A 70-gram packet of savoury Maggi noodles for breakfast, followed by a burger of my choice for lunch, one stuffed samosa for the evening, and finally chicken biryani to end the day. This diet was a dream come true for me simply because I no longer had to resist my favourite foods and more so, because I was approaching my weight-loss goals at the speed of light—almost dropping 3-5 kilos a week!
At one point, it all seemed like a dream too good to be true, but the fact that this diet was prescribed by a reputed Delhi-based dietician made it more convenient to push all my fears aside. Plus, he was literally digging a hole in my pocket and aren’t all expensive things meant to be trusted blindly?
Blame it on my reminiscence of those slim-waistline days when this monster of a dietician seemed nothing short of a saint/angel in disguise or just my sheer decency, I shall keep his identity concealed throughout my article. However, as much as I remember living my dream of easily fitting into skimpy dresses, I also remember what it took from me in return and how this dream was shattered eventually.
First, let’s talk about the weight-loss actually happening
There is no denying the fact that the weighing scale supported the dietician’s claim and I slimmed down. Perhaps, it is absolutely possible to lose weight while eating junk food. But how, dude, how?
Ritika Samaddar, dietician and nutritionist at Max Healthcare, Saket, Delhi explains that the basic principle behind the success of this diet was that it put me in a calorie deficit without making me compromise on my junk food preferences.
Basically, when you consume lesser calories than your body expends on maintaining its functions, its weight, and to perform other physical activities, you enter into a calorie-deficit mode.
According to a journal published in the PubMed Central, being in a calorie deficit can make you lose weight. However, Samaddar warned, “Weight loss isn’t the same as fat loss. When you don’t provide your body with sufficient nutrients in a bid to cut down calories, your body starts attacking the muscle to get those missing nutrients. As a result, your weight drops due to breakdown of the muscles. But in reality, you’re only losing your healthy muscle mass and not the unhealthy excessive fat.”
Next up, the implications of the junk-food diet I had to deal with
Extreme fatigue, hair thinning and hair fall, brittle nails, and scaly, patchy skin—this is how my body responded to this diet on the outside.
Dr. Rachna Sethi, a renowned Delhi-based consulting dietician, and nutritionist cited deficiencies of micronutrients due to the junk food diet as the reason. “Junk food is mostly rich in fats and sugars, which means you’re missing out on proteins, some important vitamins, and minerals like zinc and iron,” she explained.
This is exactly why I experienced muscular cramps often during this time. Not to mention, the number of times I fell sick during the two months of following this diet. Obviously my immunity also took the hit for the lack of essential nutrients.
Thank God! My constant fatigue, cramping, and mom’s nagging made me give up this idea, otherwise, I could have developed some serious health conditions like fatty liver, diabetes, and cholesterol to name a few according to Samaddar.

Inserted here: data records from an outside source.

(** C4. Whatever the products collection holds and in whatever order
    the products were inserted, [GET /api/products] answers 200 with all
    of them and nothing else, each product standing before every product
    created earlier than it; the database is left as it was. *)
Theorem get_api_products_newest_first (db : DB) :
  exists items,
    get_api_products db = (db, json 200 (ProductList items)) /\
    Permutation (products db) items /\
    StronglySorted newest_first items.
Proof.
  exists (sort_createdAt_desc (products db)).
  split; [reflexivity|].
  split; [apply sort_createdAt_desc_perm | apply sort_createdAt_desc_sorted].
Qed.

(** *** Identifiers stay fresh *)

Lemma below_succ (n : ObjectId) (ids : list ObjectId) :
  below n ids -> below (N.succ n) ids.
Proof.
  unfold below. intros H. eapply Forall_impl; [|exact H].
  intros i Hi. cbn in Hi. lia.
Qed.

Lemma below_not_in (n : ObjectId) (ids : list ObjectId) :
  below n ids -> ~ In n ids.
Proof.
  unfold below. intros H Hin.
  rewrite Forall_forall in H. specialize (H n Hin). cbn in H. lia.
Qed.

Lemma below_snoc (n : ObjectId) (ids : list ObjectId) :
  below n ids -> below (N.succ n) (ids ++ [n]).
Proof.
  intros H. apply Forall_app. split; [now apply below_succ|].
  constructor; [lia | constructor].
Qed.

Lemma NoDup_snoc (n : ObjectId) (ids : list ObjectId) :
  NoDup ids -> ~ In n ids -> NoDup (ids ++ [n]).
Proof.
  intros Hnd Hin.
  apply (Permutation_NoDup (l := n :: ids)).
  - apply Permutation_cons_append.
  - now constructor.
Qed.

Lemma updateOne_quantity_ids (id : ObjectId) (q : option JS.number)
    (l : list Cart) :
  map cart_id (updateOne_quantity id q l) = map cart_id l.
Proof.
  induction l as [|c r IH]; [reflexivity|].
  cbn [updateOne_quantity].
  destruct (cart_id c =? id)%N; cbn [map cart_id]; [reflexivity | now rewrite IH].
Qed.

Lemma updateOne_quantity_refs (id : ObjectId) (q : option JS.number)
    (l : list Cart) :
  map productId (updateOne_quantity id q l) = map productId l.
Proof.
  induction l as [|c r IH]; [reflexivity|].
  cbn [updateOne_quantity].
  destruct (cart_id c =? id)%N; cbn [map productId]; [reflexivity | now rewrite IH].
Qed.

Lemma well_formed_products (now : Z) (req : ProductRequest) (db : DB) :
  well_formed db -> well_formed (fst (post_api_products now req db)).
Proof.
  intros (Hp & Hc & Hnp & Hnc & Hone).
  rewrite post_api_products_unfold.
  destruct (Multer.array "images" 5 (req_files req)) as [err|stored];
    [repeat split; assumption|].
  destruct (negb (JS.truthy (req_title req)) || negb (JS.truthy (req_price req)));
    [repeat split; assumption|].
  cbv zeta.
  destruct (validateProduct _); unfold well_formed; cbn [fst products carts nextObjectId].
  - repeat split; try assumption; now apply below_succ.
  - rewrite map_app. cbn [map product_of product_id].
    repeat split.
    + now apply below_snoc.
    + now apply below_succ.
    + apply NoDup_snoc; [assumption | now apply below_not_in].
    + assumption.
    + assumption.
Qed.

Lemma find_matches_none (oid : ObjectId) (l : list Cart) :
  find (matches_product oid) l = None -> ~ In oid (map productId l).
Proof.
  intros Hfind Hin. apply in_map_iff in Hin as (c & Hc & Hin).
  pose proof (find_none _ _ Hfind c Hin) as Hno.
  unfold matches_product in Hno. rewrite Hc, N.eqb_refl in Hno. discriminate.
Qed.

Lemma well_formed_cart (now : Z) (req : CartRequest) (db : DB) :
  well_formed db -> well_formed (fst (post_api_cart now req db)).
Proof.
  intros (Hp & Hc & Hnp & Hnc & Hone).
  rewrite post_api_cart_unfold.
  destruct (req_productId req) as [pid|]; [|repeat split; assumption].
  destruct (String.eqb pid ""); [repeat split; assumption|].
  destruct (castObjectId pid) as [oid|]; [|repeat split; assumption].
  destruct (find (has_id oid) (products db)); [|repeat split; assumption].
  destruct (find (matches_product oid) (carts db)) as [item|] eqn:Hfind.
  - destruct (next_quantity _ _) as [q|]; [|repeat split; assumption].
    unfold well_formed; cbn [fst products carts nextObjectId].
    rewrite updateOne_quantity_ids, updateOne_quantity_refs.
    repeat split; assumption.
  - destruct (first_quantity _) as [q|];
      unfold well_formed; cbn [fst products carts nextObjectId].
    + rewrite !map_app. cbn [map new_line cart_id productId].
      repeat split.
      * now apply below_succ.
      * now apply below_snoc.
      * assumption.
      * apply NoDup_snoc; [assumption | now apply below_not_in].
      * apply NoDup_snoc; [assumption | now apply find_matches_none].
    + repeat split; try assumption; now apply below_succ.
Qed.

Lemma well_formed_serve (r : Request) (db : DB) :
  well_formed db -> well_formed (fst (serve r db)).
Proof.
  destruct r as [now req | now req | |]; cbn [serve].
  - apply well_formed_products.
  - apply well_formed_cart.
  - intros H; exact H.
  - intros H; exact H.
Qed.

Lemma reachable_well_formed (db : DB) :
  reachable db -> well_formed db.
Proof.
  induction 1 as [seed | db r _ IH].
  - repeat split; constructor.
  - now apply well_formed_serve.
Qed.

Lemma reachable_run (rs : list Request) :
  forall db, reachable db -> reachable (run rs db).
Proof.
  induction rs as [|r rest IH]; intros db H; cbn [run]; [exact H|].
  apply IH. now constructor.
Qed.

(** *** Creating a product *)

Lemma truthy_or_else_str (v : option string) :
  JS.truthy v = true -> String.eqb (JS.or_else_str v "") "" = false.
Proof.
  destruct v as [s|]; cbn [JS.truthy JS.or_else_str]; [|discriminate].
  destruct (String.eqb s "") eqn:E; [discriminate | intros _; exact E].
Qed.

Lemma valid_payload_validates (db : DB) (now : Z) (req : ProductRequest)
    (stored : list StoredFile) :
  Spec.valid_payload req ->
  validateProduct (product_of db now req stored) = None.
Proof.
  intros (_ & Htitle & _ & Hprice & Hdisc & Htype & Hrat & Hrange).
  unfold validateProduct, product_of.
  cbn [title price discount itemType rating].
  rewrite (truthy_or_else_str _ Htitle), Hprice.
  assert (Hd : JS.isNaN (if JS.truthy (req_discount req)
                         then JS.parseFloat_field (req_discount req)
                         else JS.zero) = false).
  { destruct (JS.truthy (req_discount req)) eqn:E; [now apply Hdisc | reflexivity]. }
  rewrite Hd.
  assert (Ht : existsb (String.eqb (JS.or_else_str (req_itemType req) "regular"))
                 itemType_enum = true).
  { apply existsb_exists. eexists. split; [exact Htype | apply String.eqb_refl]. }
  rewrite Ht. cbn [negb].
  destruct (JS.truthy (req_rating req)) eqn:E.
  - rewrite (Hrat E).
    destruct (Hrange eq_refl) as [Hlo Hhi]. now rewrite Hlo, Hhi.
  - reflexivity.
Qed.

(** C5. For a reachable database and a valid payload, the request
    answers 201 with a product that is appended to the collection, whose
    identifier is carried by no product stored before, whose [createdAt]
    is the clock reading of the request, and whose optional fields take
    their defaults when omitted: discount 0, item type [regular],
    rating 0, no image. *)
Theorem created_product_fresh_with_defaults
    (now : Z) (req : ProductRequest) (db : DB) :
  reachable db ->
  Spec.valid_payload req ->
  exists p,
    post_api_products now req db
      = (mkDB (products db ++ [p]) (carts db) (N.succ (nextObjectId db)),
         json 201 (ProductCreated "Product created successfully" p)) /\
    ~ In (product_id p) (map product_id (products db)) /\
    createdAt p = now /\
    (req_discount req = None -> discount p = JS.Finite 0) /\
    (req_itemType req = None -> itemType p = "regular") /\
    (req_rating req = None -> rating p = JS.Finite 0) /\
    (req_files req = [] -> images p = []).
Proof.
  intros Hreach Hvalid.
  pose proof (reachable_well_formed db Hreach) as (Hbelow & _).
  pose proof Hvalid as (Hup & Htitle & Hprice & _).
  exists (product_of db now req
            (map Multer.store (Spec.attached (req_files req)))).
  split.
  - rewrite post_api_products_unfold, (accepted_upload_stored _ Hup).
    rewrite Htitle, Hprice. cbn [negb orb]. cbv zeta.
    now rewrite (valid_payload_validates db now req _ Hvalid).
  - cbn [product_of product_id createdAt discount itemType rating images].
    split; [now apply below_not_in|].
    split; [reflexivity|].
    repeat split.
    + intros ->. reflexivity.
    + intros ->. reflexivity.
    + intros ->. reflexivity.
    + intros ->. reflexivity.
Qed.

Any future weight loss was compromised too!
Let me break it down for you: You can buy a fancy dress for a few hundred bucks from a place like Sarojini Nagar or you can buy one from a brand for a few thousand bucks. The dress is going to solve your purpose of wearing something nice on a particular occasion, but there will be a massive difference in the quality. While the local one might not sustain after 3-4 washes, the branded one might last for years.
Before you accuse me of being fashion-obsessed, the point I am trying to make here is that fad diets like these might solve your purpose of losing weight. However, once you get frustrated of eating a particular type of food and bearing the health consequences as mentioned above, you will stop. And when you do, the weight will bounce back.
Correction: Double amount of weight will bounce back.
“Taking a balanced diet is what can help you in the long run as it is sustainable,” said Samaddar.
“Incorporating healthy foods like fruits, green leafy vegetables, nuts, and seeds and eating small meals at regular intervals can take care of the nutrition your body needs. It can also keep you energetic all day and does not cause major highs and lows in your blood sugar levels, lowering risks of major health implications,” she added.
Yes, this might not result in a quick weight loss. But you know what?
Losing weight at a healthy pace, approximately 0.5-1 kgs in a week, will increase your chance of maintaining your weight loss in the long run as per the Centers for Disease Control and Prevention. So, you really don’t want to cut too many calories or exercise excessively. It is better to lose weight gradually over time. Get started and be patient, okay?